WORK TO BE COMPLETED:
When a line in the listing below contains the word "mkTask", return a copy of that line.

RECORDS TO USE:
(** C9. Update never changes the owner of a stored task: whatever the
    body holds, a [user] key included, the update document has exactly
    the keys title, description, status, priority, dueDate and
    updatedAt, and the owners of the stored tasks are the same, place by
    place, after the call as before. *)
Theorem update_never_changes_owner (M : StoreModel) (docs : Collection)
    (caller id : ObjectId) (body : JsObject) (now : Z) :
  map user (fst (updateTask M docs caller id body now)) = map user docs
  /\ (forall task, ~ In "user" (keys (update_document task body now)))
  /\ (forall code task',
        snd (updateTask M docs caller id body now) = Sent code (Some task') ->
        option_map user (Task_findById docs id) = Some (user task')).
Proof.
  split; [|split].
  - unfold updateTask, Task_findByIdAndUpdate.
    destruct (Task_findById docs id) as [task|] eqn:Hfind; [|reflexivity].
    destruct (not_owner task caller); [reflexivity|].
    destruct (validate M _); [|reflexivity]. cbn [fst].
    apply replace_by_id_users with (t := task); [assumption|].
    apply apply_update_user. rewrite update_document_keys. simpl.
    intuition discriminate.
  - intro task. rewrite update_document_keys. simpl. intuition discriminate.
  - intros code task'. unfold updateTask, Task_findByIdAndUpdate.
    destruct (Task_findById docs id) as [task|] eqn:Hfind; [|discriminate].
    destruct (not_owner task caller); [discriminate|].
    destruct (validate M _); [|discriminate]. cbn [snd option_map].
    intro H. injection H as _ <-. reflexivity.
Qed.

Lemma update_never_changes_owner_witness :
  map user (fst (updateTask demo_store sample_db "alice" "a1"
                   [("user", JStr "bob"); ("title", JStr "Buy oat milk")]
                   500))
  = ["alice"; "alice"; "bob"; "alice"]
  /\ option_map user (Task_findById sample_db "a1") = Some "alice".
Proof.
  destruct (update_never_changes_owner demo_store sample_db "alice" "a1"
              [("user", JStr "bob"); ("title", JStr "Buy oat milk")] 500)
    as (Hmap & _ & Hsent).
  split; [exact Hmap|].
  apply (Hsent 200
           (mkTask "a1" "alice" (JStr "Buy oat milk") JUndefined
                   (JStr "pending") (JStr "low") JUndefined 100 500)).
  reflexivity.
Defined.

(** ** Create *)

(** C4. Create with a falsy title (absent, empty) throws "Please add a
    title" with status 400 and leaves the collection as it was.
    Otherwise the document handed to the store has the caller as owner;
    once the store has taken it the collection holds one more task, with
    status pending and both timestamps set to the time of creation, and
    that task is sent with status 201. *)
Theorem create_requires_title (M : StoreModel) (docs : Collection)
    (caller : ObjectId) (body : JsObject) (now : Z) (newId : ObjectId) :
  (truthy (get "title" body) = false ->
     createTask M docs caller body now newId
       = (docs, Thrown 400 "Please add a title"))
  /\ (truthy (get "title" body) = true ->
      validate M (new_document newId caller now (get "title" body)
                    (get "description" body) (get "priority" body)
                    (get "dueDate" body)) = true ->
      exists task,
        createTask M docs caller body now newId
          = (docs ++ [task], Sent 201 task)
        /\ user task = caller
        /\ status task = JStr "pending"
        /\ createdAt task = now /\ updatedAt task = now
        /\ _id task = newId
        /\ title task = get "title" body
        /\ description task = get "description" body
        /\ priority task = get "priority" body
        /\ dueDate task = get "dueDate" body).
Proof.
  split.
  - intro Hfalsy. unfold createTask. now rewrite Hfalsy.
  - intros Htruthy Hvalid. eexists. split.
    + unfold createTask, Task_create. rewrite Htruthy, Hvalid. reflexivity.
    + repeat split.
Qed.

Lemma create_requires_title_witness :
  createTask demo_store sample_db "bob" [("title", JStr "")] 500 "b2"
    = (sample_db, Thrown 400 "Please add a title")
  /\ createTask demo_store sample_db "bob" [("description", JStr "x")] 500 "b2"
    = (sample_db, Thrown 400 "Please add a title")
  /\ exists task,
       createTask demo_store sample_db "bob" [("title", JStr "Buy milk")]
                  500 "b2"
         = (sample_db ++ [task], Sent 201 task)
       /\ user task = "bob" /\ status task = JStr "pending".
Proof.
  split; [|split].
  - apply (create_requires_title demo_store sample_db "bob"
             [("title", JStr "")] 500 "b2"). reflexivity.
  - apply (create_requires_title demo_store sample_db "bob"
             [("description", JStr "x")] 500 "b2"). reflexivity.
  - destruct (create_requires_title demo_store sample_db "bob"
                [("title", JStr "Buy milk")] 500 "b2") as [_ H].
    destruct H as [task (Hrun & Hu & Hs & _)]; [reflexivity | reflexivity |].
    exists task. repeat split; assumption.
Defined.

(** ** Toggle *)

Lemma toggled_id (task : Task) (now : Z) : _id (toggled task now) = _id task.
Proof. reflexivity. Qed.

Lemma toggleTaskStatus_owner (docs : Collection) (caller id : ObjectId)
    (now : Z) (task : Task) :
  Task_findById docs id = Some task -> user task = caller ->
  toggleTaskStatus docs caller id now
    = (replace_by_id id (toggled task now) docs, Sent 200 (toggled task now))
  /\ Task_findById (replace_by_id id (toggled task now) docs) id
       = Some (toggled task now).
Proof.
  intros Hfind Hown. pose proof (findById_id _ _ _ Hfind) as Hid. split.
  - unfold toggleTaskStatus, Task_save. rewrite Hfind.
    apply not_owner_false in Hown. rewrite Hown, toggled_id, Hid. reflexivity.
  - apply findById_replace with (t := task); [assumption|].
    now rewrite toggled_id.
Qed.

(** C5 (as amended). For a task whose status is pending or completed, a
    toggle by the owner stores and sends the task with the other status
    and with [updatedAt] set to the clock reading of that toggle; a
    second toggle brings the status back, and nothing but [updatedAt]
    differs from the task before the two toggles.  [updatedAt] grows
    strictly at a toggle whose clock reading is later than the stored
    value. *)
Theorem toggle_twice_restores_status (docs : Collection)
    (caller id : ObjectId) (now1 now2 : Z) (task : Task) :
  Task_findById docs id = Some task ->
  user task = caller ->
  status task = JStr "pending" \/ status task = JStr "completed" ->
  exists docs1 t1 docs2 t2,
    toggleTaskStatus docs caller id now1 = (docs1, Sent 200 t1)
    /\ Task_findById docs1 id = Some t1
    /\ toggleTaskStatus docs1 caller id now2 = (docs2, Sent 200 t2)
    /\ Task_findById docs2 id = Some t2
    /\ (status task = JStr "pending" -> status t1 = JStr "completed")
    /\ (status task = JStr "completed" -> status t1 = JStr "pending")
    /\ status t2 = status task
    /\ updatedAt t1 = now1
    /\ updatedAt t2 = now2
    /\ t2 = mkTask (_id task) (user task) (title task) (description task)
              (status task) (priority task) (dueDate task) (createdAt task)
              now2
    /\ (updatedAt task < now1 -> updatedAt task < updatedAt t1)
    /\ (updatedAt t1 < now2 -> updatedAt t1 < updatedAt t2).
Proof.
  intros Hfind Hown Hstatus.
  destruct (toggleTaskStatus_owner docs caller id now1 task Hfind Hown)
    as [Hrun1 Hfind1].
  assert (Hown1 : user (toggled task now1) = caller) by exact Hown.
  destruct (toggleTaskStatus_owner _ caller id now2 _ Hfind1 Hown1)
    as [Hrun2 Hfind2].
  exists (replace_by_id id (toggled task now1) docs), (toggled task now1).
  exists (replace_by_id id (toggled (toggled task now1) now2)
            (replace_by_id id (toggled task now1) docs)),
         (toggled (toggled task now1) now2).
  repeat (split; [assumption|]).
  assert (Hback : status (toggled (toggled task now1) now2) = status task).
  { destruct Hstatus as [E|E]; unfold toggled; simpl; rewrite E; reflexivity. }
  split; [intro E; unfold toggled; simpl; now rewrite E|].
  split; [intro E; unfold toggled; simpl; now rewrite E|].
  split; [exact Hback|].
  split; [reflexivity|]. split; [reflexivity|].
  split.
  - unfold toggled in *. simpl in *. now rewrite Hback.
  - split; intro H; exact H.
Qed.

ANSWER SPACE:
           (mkTask "a1" "alice" (JStr "Buy oat milk") JUndefined
    /\ t2 = mkTask (_id task) (user task) (title task) (description task)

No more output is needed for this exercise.